Committed fans will recall Anthony’s proudest moment, a thunderous bass solo performed during Van Halen's live shows – delivered via a Jack Daniels bottle-shaped bass, following a swig from the requisite half-empty bottle of J.D.
In the November 1995 issue of Bass Player, Anthony remembered his own awe-inspiring moment – finding himself face-to-face with the self-proclaimed “greatest bass player in the world”, Jaco Pastorius.
Jaco, who was always a firebrand on stage and never predictable off it, crossed paths with Anthony while on tour with jazz fusion powerhouse Weather Report.
“It's funny – during our first Japan tour, around 1979, I met Jaco at a Tokyo hotel,” said Anthony. “I got into the elevator, and here was this guy wearing baggy shorts, a beret, and a loud Hawaiian shirt. I introduced myself, not knowing who he was, and he just said, ‘I'm Jaco Pastorius.’”
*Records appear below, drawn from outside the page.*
(** X27. The second scan of [_process_record] looks at the key only.  When
    the lookup of a record's non-empty conversation id finds neither a
    binding nor a pending binding, the first binding whose key starts with
    [pending_] is taken although it belongs to a conversation: it is moved
    under the record's conversation id, its old key is deleted, and the
    record's status goes to its pane. *)
Theorem process_record_second_scan (env : environ) (now : Z)
    (record : otlp_record) (st : receiver) (attributes : gmap string value)
    (before after : table) (s : string) (v : mapping) :
  extract_attributes (rec_attributes record) ∅ = inr attributes →
  truthy (event_name_of attributes record) = true →
  truthy (conversation_of attributes) = true →
  str_keys (mappings st) →
  dict_get (key_of (conversation_of attributes)) (mappings st) = None →
  Forall (λ kv, is_pending kv = false) (mappings st) →
  mappings st = before ++ (KStr s, v) :: after →
  Forall (λ kv, pending_named kv.1 = false) before →
  String.prefix "pending_" s = true →
  pane_id v ≠ "" →
  let conversation := conversation_of attributes in
  let st2 :=
    set_mappings
      (dict_remove (KStr s)
         (dict_set (key_of conversation) (adopted conversation v)
                   (mappings st))) st in
  truthy_opt (conversation_id v) = true
  ∧ _process_record env now record st
    = Returns tt
        match _map_event_to_state (event_name_of attributes record) attributes
        with
        | (Some status, message) =>
            with_outputs
              (<[lstrip_percent (pane_id v)
                 := written_file env now (pane_id v) status conversation
                                 message]> (state_dir st))
              (if env_TMUX env then S (refresh_calls st)
               else refresh_calls st)
              st2
        | (None, _) => st2
        end.
Proof.
  intros Hattrs Hevent Hconv Hstr Hmiss Hnone Hd Hbefore Hs Hpane
         conversation st2.
  assert ((KStr s, v) ∈ mappings st) as Hin.
  { rewrite Hd. apply elem_of_app. right. left. }
  split.
  { rewrite Forall_forall in Hnone. specialize (Hnone _ Hin).
    unfold is_pending in Hnone. cbn [fst snd] in Hnone. rewrite Hs in Hnone.
    by destruct (truthy_opt (conversation_id v)). }
  unfold _process_record. rewrite run_bind, Hattrs. cbn [or_raise ret].
  rewrite Hevent. cbn [negb].
  rewrite run_bind, (get_pane_for_conversation_miss _ st) by done.
  rewrite run_bind. cbn [no_pane]. rewrite run_bind. cbn [gets].
  rewrite Hd at 1.
  rewrite (any_pending_run (conversation_of attributes) None before after s v st);
    [| | done | done | exact (list_elem_of_fmap_2 fst _ _ Hin)].
  2:{ rewrite Hd in Hstr. unfold str_keys in Hstr.
      apply Forall_app in Hstr as [Hstr _].
      rewrite Forall_forall in Hstr, Hbefore |- *. intros x Hx. split; auto. }
  cbn [truthy]. rewrite (proj2 (String.eqb_neq (pane_id v) "") Hpane).
  cbn [negb]. fold conversation. fold st2.
  destruct (_map_event_to_state _ _) as [[status|] message]; [| done].
  rewrite run_bind. cbn [_write_state modify].
  unfold _refresh_tmux. by destruct (env_TMUX env).
Qed.

Lemma process_record_second_scan_witness :
  mappings (final (_process_record sample_env 900 other_conversation_record
                                   named_pending_receiver))
  = [(KStr "xyz", Mapping "%5" 10 (Some (VStr "xyz")))].
Proof.
  rewrite (proj2 (process_record_second_scan sample_env 900
             other_conversation_record named_pending_receiver
             (<["conversation_id" := VStr "xyz"]>
                (<["event.name" := VStr "codex.response"]> ∅))
             [] [] "pending_job" (Mapping "%5" 10 (Some (VStr "pending_job")))
             ltac:(by vm_compute) ltac:(by vm_compute) ltac:(by vm_compute)
             ltac:(apply (bool_decide_unpack _); by vm_compute)
             ltac:(by vm_compute)
             ltac:(apply (bool_decide_unpack _); by vm_compute)
             ltac:(by vm_compute) ltac:(constructor) ltac:(by vm_compute)
             ltac:(done))).
  by vm_compute.
Defined.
“We had a couple of drinks at the hotel bar,” continues Anthony. “And he told me about Weather Report. He also mentioned that he was familiar with our band. I don't know if he was a Van Halen fan, but he had heard our stuff. I think we were both more intent on getting drunk than anything else!”
Prior to their meeting in Tokyo, Weather Report’s 1977 epic, Heavy Weather, had sealed Jaco’s reputation as a four-string phenomenon. From the fretted bass guitar melody line line of Teen Town to the brilliance of Havona, it’s essential listening for bassists of all stripes.
Somewhere along the way, Jaco had also became the showman of the group.
“He’d take a solo every night and end it with the bass on the ground with a note sustaining,” Jaco’s close friend and contemporary, Michael Brecker, once said. “He’d do a running flip over the bass and dampen the note as he was in mid-air.”
Despite being given a similar platform to showcase his own bass-playing prowess, it’s always been one of Michael Anthony’s assertions that a great bassist should be able to speak volumes through their basslines, rather than the tendency today for bass players who feel soloing is the only way to really show the world what they can do.
“There are so many different kinds of bass players. Some of them use their instrument like a lead guitar. I enjoy listening to a few of those guys, but that’s not me at all. If you really pushed me I’d have to be honest and say that I see myself as a solid eight-out-of-10 bass player, I guess, but I’m happy with that.”
“Playing with Eddie Van Halen, he would just go off, and if you weren’t right there playing what you were supposed to it could get really confusing.
“At times it holds you back because you want to go out and showboat a bit, show the people what you can do, but the most important thing is to really be the anchor. That’s the secret, isn’t it?”